→ **Work item**
Once the line with "(∀ a, rq_client_ip" is found in the entries below, repeat it and each following line exactly, up to and including the line with "by apply success_signs_in.". Add no other lines.

→ **Data for this exercise**
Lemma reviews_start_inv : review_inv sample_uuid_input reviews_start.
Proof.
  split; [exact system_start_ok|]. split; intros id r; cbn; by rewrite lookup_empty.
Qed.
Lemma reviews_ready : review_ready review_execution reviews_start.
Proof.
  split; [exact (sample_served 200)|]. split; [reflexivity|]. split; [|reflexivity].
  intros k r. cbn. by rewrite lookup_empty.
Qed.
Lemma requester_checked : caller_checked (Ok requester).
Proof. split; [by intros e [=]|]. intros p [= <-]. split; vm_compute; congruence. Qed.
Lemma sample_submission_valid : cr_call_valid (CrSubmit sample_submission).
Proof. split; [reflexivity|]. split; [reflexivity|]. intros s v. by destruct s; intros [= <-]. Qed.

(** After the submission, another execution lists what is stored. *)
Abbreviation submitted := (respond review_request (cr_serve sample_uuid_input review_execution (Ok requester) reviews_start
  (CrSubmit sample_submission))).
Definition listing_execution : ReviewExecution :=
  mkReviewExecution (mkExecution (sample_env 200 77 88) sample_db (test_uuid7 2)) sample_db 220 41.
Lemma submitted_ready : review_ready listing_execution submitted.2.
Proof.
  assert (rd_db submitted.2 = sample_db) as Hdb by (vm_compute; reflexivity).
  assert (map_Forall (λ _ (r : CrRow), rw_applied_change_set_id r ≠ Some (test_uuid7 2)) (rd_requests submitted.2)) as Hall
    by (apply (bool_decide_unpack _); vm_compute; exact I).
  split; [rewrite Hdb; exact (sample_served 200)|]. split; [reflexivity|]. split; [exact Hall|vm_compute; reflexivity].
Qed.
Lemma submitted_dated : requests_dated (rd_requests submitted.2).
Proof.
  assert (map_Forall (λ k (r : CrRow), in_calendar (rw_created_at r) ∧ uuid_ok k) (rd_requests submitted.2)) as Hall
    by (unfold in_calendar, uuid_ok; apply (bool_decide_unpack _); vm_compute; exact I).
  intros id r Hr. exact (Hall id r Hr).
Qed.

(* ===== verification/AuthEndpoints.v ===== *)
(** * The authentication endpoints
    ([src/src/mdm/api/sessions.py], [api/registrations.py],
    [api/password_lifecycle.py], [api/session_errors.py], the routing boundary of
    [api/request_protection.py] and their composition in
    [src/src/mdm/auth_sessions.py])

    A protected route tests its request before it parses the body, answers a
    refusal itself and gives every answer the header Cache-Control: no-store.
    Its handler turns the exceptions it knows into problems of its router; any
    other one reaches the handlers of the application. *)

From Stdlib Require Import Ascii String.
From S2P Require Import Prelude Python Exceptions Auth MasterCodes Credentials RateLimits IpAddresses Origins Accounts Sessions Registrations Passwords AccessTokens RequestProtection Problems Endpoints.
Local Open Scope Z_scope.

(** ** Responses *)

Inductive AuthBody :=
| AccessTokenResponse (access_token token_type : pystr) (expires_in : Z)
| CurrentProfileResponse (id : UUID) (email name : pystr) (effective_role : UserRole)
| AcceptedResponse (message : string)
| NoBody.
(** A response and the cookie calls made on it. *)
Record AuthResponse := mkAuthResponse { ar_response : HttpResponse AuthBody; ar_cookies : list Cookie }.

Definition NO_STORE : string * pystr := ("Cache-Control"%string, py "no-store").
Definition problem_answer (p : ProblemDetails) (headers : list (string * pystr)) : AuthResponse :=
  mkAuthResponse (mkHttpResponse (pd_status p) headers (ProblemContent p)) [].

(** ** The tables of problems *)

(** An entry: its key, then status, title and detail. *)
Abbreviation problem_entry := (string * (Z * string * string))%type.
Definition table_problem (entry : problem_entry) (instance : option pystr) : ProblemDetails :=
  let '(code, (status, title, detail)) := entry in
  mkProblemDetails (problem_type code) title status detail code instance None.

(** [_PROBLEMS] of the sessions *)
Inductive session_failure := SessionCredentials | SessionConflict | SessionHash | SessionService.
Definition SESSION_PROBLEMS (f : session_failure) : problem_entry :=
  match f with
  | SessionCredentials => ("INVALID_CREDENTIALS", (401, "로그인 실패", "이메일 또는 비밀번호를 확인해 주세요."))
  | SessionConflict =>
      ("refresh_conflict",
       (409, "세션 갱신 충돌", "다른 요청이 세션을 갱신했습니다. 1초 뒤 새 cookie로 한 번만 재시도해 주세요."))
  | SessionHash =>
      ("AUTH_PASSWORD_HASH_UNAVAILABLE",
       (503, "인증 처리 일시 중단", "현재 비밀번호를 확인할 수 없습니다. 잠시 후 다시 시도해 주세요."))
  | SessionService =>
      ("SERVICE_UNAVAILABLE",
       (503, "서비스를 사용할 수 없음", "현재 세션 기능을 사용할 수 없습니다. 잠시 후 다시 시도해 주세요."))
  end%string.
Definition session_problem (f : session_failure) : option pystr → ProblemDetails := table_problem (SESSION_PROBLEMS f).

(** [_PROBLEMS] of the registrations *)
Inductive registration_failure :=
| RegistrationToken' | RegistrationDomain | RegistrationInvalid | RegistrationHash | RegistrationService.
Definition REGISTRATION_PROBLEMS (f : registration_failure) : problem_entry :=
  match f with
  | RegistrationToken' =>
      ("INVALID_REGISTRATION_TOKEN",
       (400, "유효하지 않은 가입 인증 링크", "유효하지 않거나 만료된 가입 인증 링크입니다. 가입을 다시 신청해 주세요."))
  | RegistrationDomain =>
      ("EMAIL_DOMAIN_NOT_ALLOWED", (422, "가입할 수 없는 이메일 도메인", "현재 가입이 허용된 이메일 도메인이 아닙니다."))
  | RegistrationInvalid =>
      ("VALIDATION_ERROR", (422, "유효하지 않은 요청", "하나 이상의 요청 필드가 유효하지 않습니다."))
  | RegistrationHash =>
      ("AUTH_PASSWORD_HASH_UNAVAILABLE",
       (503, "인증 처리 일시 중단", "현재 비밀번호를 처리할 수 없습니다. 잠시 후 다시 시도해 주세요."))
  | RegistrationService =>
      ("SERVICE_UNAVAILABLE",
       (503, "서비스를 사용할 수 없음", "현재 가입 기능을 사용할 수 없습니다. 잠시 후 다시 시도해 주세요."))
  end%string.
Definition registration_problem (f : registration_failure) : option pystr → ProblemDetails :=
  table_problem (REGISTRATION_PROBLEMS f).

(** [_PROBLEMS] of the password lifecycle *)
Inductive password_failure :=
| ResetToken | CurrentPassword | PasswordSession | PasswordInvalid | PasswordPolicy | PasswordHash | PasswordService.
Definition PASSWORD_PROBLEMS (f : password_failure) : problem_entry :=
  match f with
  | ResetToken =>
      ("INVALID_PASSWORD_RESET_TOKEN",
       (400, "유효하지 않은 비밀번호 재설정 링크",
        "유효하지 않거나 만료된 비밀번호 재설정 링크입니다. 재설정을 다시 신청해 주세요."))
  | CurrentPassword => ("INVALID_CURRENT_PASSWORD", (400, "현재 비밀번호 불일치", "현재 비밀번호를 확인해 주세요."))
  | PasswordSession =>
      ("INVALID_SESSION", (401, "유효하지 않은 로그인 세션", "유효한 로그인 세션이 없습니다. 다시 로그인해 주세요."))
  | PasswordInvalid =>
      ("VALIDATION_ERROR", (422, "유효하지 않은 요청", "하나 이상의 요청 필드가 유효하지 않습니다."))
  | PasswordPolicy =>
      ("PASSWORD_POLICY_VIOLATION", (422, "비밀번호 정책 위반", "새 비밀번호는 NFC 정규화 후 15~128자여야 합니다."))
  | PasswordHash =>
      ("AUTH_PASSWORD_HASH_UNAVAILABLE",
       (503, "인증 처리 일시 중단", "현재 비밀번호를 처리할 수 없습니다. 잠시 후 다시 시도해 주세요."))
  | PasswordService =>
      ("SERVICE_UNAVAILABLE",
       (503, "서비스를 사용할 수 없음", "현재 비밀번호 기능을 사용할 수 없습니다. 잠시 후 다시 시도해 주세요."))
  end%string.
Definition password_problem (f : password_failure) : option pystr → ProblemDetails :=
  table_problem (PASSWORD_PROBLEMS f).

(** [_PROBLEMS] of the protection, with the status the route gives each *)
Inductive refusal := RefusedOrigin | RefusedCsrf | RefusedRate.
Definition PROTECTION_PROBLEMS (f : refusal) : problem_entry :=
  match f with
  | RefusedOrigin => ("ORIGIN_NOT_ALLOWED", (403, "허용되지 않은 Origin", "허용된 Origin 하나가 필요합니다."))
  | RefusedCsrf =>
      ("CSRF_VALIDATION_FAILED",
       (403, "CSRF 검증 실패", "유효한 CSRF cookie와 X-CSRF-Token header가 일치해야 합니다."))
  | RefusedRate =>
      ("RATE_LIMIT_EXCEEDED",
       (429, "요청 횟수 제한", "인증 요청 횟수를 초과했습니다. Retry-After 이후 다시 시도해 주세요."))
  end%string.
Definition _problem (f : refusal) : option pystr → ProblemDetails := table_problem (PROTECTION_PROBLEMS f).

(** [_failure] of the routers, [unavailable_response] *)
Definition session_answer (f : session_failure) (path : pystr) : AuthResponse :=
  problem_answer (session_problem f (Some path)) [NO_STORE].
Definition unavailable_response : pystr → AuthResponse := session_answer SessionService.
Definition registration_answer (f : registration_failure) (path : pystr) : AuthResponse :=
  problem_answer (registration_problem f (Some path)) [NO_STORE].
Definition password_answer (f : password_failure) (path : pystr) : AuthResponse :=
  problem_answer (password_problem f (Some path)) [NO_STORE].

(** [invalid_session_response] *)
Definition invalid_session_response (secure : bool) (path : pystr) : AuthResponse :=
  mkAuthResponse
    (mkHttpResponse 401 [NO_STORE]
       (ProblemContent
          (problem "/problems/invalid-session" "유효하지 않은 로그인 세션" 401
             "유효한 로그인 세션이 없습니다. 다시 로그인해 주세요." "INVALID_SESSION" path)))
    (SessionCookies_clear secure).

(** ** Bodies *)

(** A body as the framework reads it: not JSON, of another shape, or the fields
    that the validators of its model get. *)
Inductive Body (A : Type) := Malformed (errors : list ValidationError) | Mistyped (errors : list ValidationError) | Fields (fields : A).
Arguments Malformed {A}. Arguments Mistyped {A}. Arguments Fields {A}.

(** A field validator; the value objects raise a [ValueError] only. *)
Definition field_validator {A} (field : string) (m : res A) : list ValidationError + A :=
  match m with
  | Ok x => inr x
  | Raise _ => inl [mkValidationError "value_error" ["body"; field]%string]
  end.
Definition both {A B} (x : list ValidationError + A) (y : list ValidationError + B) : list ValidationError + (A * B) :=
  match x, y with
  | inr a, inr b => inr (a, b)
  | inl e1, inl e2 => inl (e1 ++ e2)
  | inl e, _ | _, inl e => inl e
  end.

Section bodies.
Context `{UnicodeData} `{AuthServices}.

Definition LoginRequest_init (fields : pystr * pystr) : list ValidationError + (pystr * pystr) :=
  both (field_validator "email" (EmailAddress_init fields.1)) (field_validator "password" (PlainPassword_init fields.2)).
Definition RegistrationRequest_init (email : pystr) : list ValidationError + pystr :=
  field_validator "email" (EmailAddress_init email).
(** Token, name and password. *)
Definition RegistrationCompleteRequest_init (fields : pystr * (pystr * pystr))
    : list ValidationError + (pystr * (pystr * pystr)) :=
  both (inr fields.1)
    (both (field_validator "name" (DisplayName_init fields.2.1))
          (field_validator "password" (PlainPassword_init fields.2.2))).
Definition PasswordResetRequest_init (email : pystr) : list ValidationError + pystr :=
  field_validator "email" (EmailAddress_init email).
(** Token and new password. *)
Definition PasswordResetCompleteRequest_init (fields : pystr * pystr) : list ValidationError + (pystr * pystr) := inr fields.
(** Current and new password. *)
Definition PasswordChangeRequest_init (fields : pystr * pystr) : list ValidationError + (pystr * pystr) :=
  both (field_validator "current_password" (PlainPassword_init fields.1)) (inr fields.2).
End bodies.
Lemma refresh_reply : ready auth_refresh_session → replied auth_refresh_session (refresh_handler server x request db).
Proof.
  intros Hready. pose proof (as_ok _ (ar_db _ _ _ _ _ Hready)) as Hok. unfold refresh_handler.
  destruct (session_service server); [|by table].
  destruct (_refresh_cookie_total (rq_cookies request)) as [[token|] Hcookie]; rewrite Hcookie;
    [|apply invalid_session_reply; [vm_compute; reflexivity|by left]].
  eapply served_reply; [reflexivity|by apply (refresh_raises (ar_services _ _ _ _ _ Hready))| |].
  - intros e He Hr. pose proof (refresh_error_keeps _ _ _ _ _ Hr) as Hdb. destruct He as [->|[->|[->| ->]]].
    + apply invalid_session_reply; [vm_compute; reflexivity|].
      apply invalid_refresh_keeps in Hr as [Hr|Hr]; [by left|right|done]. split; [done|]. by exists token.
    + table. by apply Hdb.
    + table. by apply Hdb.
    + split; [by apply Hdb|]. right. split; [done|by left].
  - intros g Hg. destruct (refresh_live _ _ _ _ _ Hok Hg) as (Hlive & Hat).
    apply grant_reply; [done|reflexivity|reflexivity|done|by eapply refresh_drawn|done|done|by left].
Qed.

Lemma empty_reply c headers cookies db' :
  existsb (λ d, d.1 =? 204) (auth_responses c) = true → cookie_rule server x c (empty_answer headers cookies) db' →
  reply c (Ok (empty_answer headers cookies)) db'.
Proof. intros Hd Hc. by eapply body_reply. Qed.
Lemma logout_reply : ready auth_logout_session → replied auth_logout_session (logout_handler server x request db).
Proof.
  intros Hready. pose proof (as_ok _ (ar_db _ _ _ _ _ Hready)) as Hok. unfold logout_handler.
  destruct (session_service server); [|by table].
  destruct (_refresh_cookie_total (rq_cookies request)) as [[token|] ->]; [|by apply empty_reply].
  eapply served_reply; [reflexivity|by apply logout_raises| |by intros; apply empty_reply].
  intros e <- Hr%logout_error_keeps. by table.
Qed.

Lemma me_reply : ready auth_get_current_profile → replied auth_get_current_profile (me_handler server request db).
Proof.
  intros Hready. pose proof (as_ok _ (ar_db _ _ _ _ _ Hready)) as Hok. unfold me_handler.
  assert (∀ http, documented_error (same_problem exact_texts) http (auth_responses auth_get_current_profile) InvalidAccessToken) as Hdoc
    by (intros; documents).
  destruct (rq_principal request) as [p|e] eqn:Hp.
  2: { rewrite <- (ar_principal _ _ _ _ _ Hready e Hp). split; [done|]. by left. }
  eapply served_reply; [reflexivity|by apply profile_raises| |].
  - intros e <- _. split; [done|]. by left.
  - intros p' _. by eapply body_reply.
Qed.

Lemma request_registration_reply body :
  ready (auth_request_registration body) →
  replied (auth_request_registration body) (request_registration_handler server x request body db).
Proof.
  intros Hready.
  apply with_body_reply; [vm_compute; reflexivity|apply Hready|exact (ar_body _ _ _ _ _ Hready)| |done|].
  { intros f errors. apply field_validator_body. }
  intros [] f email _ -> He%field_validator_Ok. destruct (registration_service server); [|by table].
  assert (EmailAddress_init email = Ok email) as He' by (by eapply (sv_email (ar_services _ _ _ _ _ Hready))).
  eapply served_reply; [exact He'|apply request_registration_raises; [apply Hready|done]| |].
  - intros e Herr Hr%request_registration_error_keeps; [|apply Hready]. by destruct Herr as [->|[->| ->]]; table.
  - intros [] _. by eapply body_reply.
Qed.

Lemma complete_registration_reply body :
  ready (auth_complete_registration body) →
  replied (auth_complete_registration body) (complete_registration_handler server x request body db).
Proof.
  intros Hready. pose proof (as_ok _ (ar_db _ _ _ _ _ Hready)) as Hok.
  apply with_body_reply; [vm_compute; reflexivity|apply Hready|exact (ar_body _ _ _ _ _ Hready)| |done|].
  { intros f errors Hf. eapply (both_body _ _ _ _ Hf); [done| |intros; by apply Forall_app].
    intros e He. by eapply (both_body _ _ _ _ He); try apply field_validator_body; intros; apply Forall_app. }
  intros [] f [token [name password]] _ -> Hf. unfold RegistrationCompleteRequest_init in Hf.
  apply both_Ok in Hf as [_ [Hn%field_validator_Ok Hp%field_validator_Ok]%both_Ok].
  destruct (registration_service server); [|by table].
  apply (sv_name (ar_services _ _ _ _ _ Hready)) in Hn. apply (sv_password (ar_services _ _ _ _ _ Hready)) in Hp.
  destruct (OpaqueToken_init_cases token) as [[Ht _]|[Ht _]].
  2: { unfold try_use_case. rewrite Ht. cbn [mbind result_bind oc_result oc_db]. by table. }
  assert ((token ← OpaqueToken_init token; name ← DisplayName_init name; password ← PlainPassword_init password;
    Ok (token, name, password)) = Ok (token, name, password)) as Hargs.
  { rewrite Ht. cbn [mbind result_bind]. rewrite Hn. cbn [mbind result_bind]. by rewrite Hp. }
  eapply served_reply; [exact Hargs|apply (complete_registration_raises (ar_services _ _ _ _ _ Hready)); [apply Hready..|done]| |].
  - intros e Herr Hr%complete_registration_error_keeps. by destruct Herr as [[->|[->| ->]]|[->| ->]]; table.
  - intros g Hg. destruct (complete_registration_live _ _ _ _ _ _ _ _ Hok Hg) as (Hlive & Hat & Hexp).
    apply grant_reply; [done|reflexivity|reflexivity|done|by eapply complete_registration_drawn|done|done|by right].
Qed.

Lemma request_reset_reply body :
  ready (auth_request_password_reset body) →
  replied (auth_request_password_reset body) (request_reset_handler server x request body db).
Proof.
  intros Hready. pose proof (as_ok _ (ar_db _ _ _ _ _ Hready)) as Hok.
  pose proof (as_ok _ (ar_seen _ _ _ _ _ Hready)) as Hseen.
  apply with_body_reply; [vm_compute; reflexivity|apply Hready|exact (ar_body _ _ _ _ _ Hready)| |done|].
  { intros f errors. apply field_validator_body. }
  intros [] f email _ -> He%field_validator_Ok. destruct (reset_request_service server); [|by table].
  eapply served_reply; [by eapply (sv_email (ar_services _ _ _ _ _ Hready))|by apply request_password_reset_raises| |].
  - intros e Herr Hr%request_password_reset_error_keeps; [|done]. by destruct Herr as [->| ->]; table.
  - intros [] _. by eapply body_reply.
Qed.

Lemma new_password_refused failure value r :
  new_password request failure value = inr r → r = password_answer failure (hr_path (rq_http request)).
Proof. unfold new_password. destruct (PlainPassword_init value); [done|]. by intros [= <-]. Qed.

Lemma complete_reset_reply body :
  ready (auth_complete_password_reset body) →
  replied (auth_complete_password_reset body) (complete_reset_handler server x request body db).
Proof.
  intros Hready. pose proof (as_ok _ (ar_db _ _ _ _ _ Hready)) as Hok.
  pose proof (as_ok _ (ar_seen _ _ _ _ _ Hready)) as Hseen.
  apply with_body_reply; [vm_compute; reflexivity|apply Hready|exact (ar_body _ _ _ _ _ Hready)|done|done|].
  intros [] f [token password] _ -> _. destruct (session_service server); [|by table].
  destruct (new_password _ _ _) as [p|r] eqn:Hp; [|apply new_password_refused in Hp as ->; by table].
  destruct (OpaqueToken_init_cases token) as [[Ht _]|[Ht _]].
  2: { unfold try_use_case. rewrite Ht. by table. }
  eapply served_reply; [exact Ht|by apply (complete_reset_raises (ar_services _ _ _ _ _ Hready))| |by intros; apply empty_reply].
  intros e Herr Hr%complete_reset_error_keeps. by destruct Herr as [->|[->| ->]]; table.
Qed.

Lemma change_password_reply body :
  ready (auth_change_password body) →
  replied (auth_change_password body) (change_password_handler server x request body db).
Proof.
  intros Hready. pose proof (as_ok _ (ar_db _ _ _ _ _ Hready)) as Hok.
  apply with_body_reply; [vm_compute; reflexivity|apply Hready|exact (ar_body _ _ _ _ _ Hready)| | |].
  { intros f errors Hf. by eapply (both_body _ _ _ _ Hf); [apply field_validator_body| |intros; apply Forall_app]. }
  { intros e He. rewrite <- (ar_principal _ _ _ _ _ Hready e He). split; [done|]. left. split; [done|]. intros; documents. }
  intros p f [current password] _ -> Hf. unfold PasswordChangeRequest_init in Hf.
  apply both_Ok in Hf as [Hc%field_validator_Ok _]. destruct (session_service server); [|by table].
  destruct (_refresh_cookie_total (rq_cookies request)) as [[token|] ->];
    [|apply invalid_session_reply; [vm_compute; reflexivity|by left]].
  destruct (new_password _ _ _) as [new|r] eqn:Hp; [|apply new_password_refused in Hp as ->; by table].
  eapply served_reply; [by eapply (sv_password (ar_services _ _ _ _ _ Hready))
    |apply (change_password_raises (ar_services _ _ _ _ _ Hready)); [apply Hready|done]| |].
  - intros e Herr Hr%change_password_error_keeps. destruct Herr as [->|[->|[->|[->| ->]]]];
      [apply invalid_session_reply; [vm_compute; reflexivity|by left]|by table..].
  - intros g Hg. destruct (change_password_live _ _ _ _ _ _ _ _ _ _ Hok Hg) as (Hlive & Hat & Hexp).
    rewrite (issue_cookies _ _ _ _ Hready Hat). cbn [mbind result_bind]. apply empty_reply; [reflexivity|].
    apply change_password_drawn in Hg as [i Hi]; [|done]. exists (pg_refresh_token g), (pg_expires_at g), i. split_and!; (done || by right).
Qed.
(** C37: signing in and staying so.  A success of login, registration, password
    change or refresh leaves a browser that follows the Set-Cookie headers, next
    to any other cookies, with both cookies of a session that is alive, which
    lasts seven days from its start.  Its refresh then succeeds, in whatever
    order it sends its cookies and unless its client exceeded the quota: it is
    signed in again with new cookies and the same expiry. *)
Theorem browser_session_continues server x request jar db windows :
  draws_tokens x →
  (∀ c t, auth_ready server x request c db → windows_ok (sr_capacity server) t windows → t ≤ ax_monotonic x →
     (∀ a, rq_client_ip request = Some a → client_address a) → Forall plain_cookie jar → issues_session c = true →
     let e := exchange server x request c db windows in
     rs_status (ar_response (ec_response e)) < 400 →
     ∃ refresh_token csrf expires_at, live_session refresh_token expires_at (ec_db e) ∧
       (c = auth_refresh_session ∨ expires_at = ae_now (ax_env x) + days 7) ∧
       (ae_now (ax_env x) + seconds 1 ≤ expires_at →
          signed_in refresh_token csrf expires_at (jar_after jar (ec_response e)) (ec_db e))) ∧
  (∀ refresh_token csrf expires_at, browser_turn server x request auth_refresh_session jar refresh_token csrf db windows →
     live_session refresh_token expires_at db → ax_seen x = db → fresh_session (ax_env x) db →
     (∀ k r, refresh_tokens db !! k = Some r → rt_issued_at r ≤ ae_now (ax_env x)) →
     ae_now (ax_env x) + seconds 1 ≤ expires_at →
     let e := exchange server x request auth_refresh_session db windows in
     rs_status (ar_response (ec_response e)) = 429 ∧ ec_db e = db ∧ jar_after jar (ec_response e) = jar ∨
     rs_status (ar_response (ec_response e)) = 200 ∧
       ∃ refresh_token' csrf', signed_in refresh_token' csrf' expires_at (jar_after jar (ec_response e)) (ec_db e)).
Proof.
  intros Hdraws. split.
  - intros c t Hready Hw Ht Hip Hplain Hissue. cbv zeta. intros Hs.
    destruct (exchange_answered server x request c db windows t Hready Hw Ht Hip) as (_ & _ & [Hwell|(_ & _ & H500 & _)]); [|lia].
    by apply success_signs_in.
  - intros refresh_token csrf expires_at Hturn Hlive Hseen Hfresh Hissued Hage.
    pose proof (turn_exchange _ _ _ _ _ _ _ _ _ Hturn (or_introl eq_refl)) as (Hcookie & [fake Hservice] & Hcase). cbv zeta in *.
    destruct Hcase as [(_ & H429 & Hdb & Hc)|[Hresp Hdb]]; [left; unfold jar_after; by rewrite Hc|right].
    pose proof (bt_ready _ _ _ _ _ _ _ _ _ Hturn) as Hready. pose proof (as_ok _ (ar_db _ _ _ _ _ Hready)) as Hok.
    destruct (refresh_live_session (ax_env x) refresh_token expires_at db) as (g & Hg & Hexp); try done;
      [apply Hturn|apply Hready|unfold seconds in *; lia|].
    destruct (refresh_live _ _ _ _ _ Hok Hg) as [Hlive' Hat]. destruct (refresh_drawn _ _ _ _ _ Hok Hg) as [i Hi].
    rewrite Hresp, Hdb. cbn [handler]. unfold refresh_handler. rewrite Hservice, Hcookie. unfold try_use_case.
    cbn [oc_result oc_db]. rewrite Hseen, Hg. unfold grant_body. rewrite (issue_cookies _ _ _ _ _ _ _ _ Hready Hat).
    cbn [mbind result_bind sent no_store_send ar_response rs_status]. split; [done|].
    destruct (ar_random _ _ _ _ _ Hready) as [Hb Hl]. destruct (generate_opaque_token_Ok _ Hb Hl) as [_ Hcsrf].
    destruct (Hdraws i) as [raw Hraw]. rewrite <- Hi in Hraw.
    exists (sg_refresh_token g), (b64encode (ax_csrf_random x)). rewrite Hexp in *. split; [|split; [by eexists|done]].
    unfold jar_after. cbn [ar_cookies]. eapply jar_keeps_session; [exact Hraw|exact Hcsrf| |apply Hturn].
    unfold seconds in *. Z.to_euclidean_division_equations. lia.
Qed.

→ **Result for this exercise**
     (∀ a, rq_client_ip request = Some a → client_address a) → Forall plain_cookie jar → issues_session c = true →
     let e := exchange server x request c db windows in
     rs_status (ar_response (ec_response e)) < 400 →
     ∃ refresh_token csrf expires_at, live_session refresh_token expires_at (ec_db e) ∧
       (c = auth_refresh_session ∨ expires_at = ae_now (ax_env x) + days 7) ∧
       (ae_now (ax_env x) + seconds 1 ≤ expires_at →
          signed_in refresh_token csrf expires_at (jar_after jar (ec_response e)) (ec_db e))) ∧
  (∀ refresh_token csrf expires_at, browser_turn server x request auth_refresh_session jar refresh_token csrf db windows →
     live_session refresh_token expires_at db → ax_seen x = db → fresh_session (ax_env x) db →
     (∀ k r, refresh_tokens db !! k = Some r → rt_issued_at r ≤ ae_now (ax_env x)) →
     ae_now (ax_env x) + seconds 1 ≤ expires_at →
     let e := exchange server x request auth_refresh_session db windows in
     rs_status (ar_response (ec_response e)) = 429 ∧ ec_db e = db ∧ jar_after jar (ec_response e) = jar ∨
     rs_status (ar_response (ec_response e)) = 200 ∧
       ∃ refresh_token' csrf', signed_in refresh_token' csrf' expires_at (jar_after jar (ec_response e)) (ec_db e)).
Proof.
  intros Hdraws. split.
  - intros c t Hready Hw Ht Hip Hplain Hissue. cbv zeta. intros Hs.
    destruct (exchange_answered server x request c db windows t Hready Hw Ht Hip) as (_ & _ & [Hwell|(_ & _ & H500 & _)]); [|lia].
    by apply success_signs_in.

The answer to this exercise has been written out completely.